--- Input data Enclosed Below ---

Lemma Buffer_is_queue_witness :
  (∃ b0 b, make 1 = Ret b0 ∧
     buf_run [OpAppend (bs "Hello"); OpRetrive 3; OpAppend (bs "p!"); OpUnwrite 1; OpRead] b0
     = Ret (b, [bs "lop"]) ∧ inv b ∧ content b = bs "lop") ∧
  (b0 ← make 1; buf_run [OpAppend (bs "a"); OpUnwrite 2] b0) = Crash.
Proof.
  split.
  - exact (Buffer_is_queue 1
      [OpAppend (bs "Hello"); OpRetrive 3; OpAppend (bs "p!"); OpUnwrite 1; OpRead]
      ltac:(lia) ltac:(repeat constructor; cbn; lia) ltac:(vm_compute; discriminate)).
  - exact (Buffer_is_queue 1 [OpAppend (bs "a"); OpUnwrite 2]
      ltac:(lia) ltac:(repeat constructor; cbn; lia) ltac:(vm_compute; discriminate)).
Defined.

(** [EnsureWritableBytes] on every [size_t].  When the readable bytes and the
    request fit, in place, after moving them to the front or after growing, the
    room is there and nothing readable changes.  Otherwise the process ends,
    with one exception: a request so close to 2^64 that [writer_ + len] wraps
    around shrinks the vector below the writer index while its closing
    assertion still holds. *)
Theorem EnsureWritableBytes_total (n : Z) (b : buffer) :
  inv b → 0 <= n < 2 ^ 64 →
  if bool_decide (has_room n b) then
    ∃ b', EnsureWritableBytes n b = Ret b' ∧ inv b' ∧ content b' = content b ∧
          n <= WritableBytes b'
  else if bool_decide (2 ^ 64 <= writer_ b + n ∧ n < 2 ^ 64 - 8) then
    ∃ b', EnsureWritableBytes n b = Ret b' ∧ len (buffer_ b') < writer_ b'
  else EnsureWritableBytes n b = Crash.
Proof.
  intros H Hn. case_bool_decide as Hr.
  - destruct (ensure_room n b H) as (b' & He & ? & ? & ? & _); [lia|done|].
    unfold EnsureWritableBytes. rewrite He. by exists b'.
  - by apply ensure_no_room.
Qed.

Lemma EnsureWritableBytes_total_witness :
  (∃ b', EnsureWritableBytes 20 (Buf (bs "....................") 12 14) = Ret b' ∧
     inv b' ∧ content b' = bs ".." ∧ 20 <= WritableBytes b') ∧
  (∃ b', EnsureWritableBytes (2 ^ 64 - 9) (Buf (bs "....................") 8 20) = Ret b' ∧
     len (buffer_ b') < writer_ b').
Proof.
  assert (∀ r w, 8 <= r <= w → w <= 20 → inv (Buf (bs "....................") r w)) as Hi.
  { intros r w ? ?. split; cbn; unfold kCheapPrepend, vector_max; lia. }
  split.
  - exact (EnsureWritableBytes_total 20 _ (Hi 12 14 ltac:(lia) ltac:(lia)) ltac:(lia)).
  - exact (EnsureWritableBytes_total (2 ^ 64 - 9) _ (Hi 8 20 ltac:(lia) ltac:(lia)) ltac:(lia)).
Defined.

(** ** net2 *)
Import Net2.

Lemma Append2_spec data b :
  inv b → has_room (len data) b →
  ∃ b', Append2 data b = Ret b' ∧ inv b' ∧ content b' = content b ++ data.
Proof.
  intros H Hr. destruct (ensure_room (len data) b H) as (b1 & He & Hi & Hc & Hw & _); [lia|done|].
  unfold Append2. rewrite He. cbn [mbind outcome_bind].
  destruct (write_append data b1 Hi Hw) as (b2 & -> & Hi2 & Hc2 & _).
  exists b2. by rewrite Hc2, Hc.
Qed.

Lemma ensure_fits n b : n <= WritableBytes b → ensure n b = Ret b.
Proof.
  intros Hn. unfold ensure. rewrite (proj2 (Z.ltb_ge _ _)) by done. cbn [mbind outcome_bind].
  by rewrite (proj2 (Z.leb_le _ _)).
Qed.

--- End of Enclosed Input data ---
--- Input data Enclosed Below ---

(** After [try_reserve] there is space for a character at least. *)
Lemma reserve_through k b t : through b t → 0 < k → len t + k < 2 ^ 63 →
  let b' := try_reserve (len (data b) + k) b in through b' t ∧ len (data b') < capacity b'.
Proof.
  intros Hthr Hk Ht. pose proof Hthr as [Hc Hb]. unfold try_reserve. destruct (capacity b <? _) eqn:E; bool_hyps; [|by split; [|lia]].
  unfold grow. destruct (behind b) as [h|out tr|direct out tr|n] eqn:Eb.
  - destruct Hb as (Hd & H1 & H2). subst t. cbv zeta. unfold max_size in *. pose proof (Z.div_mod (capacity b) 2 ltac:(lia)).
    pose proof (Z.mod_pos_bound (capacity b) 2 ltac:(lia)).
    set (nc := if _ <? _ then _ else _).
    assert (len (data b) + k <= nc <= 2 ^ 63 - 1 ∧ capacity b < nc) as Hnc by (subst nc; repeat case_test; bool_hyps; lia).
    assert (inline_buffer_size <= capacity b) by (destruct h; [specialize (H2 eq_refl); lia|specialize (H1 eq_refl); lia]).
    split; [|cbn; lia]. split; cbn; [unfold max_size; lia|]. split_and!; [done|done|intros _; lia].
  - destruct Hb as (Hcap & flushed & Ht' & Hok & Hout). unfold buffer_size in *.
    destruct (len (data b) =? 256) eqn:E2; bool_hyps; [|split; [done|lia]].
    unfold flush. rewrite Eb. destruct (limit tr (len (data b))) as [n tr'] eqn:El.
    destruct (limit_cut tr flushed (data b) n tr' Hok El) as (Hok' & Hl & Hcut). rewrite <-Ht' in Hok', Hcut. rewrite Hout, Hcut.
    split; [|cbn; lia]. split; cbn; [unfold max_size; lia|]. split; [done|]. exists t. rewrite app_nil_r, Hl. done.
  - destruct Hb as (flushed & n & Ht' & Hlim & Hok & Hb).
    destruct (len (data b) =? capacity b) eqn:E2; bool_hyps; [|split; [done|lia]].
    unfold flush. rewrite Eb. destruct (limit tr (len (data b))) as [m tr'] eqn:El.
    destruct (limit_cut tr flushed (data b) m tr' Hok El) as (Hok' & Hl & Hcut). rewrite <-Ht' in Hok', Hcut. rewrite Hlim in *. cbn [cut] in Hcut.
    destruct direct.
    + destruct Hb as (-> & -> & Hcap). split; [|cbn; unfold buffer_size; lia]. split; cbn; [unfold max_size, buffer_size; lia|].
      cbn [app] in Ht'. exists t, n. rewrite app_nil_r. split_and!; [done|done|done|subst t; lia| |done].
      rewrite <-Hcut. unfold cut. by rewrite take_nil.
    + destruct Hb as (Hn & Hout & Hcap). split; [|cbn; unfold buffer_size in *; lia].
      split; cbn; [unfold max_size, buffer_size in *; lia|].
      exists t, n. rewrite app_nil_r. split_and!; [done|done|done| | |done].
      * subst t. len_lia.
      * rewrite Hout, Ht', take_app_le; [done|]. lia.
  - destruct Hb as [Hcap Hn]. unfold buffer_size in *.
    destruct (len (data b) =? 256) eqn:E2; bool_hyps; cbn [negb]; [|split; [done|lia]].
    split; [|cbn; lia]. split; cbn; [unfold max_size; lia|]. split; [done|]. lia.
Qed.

--- End of Enclosed Input data ---

▸ Instructions for the task: Every line above that holds the string "Lemma" counts once; give the total and nothing more.

▸ Answer section: 5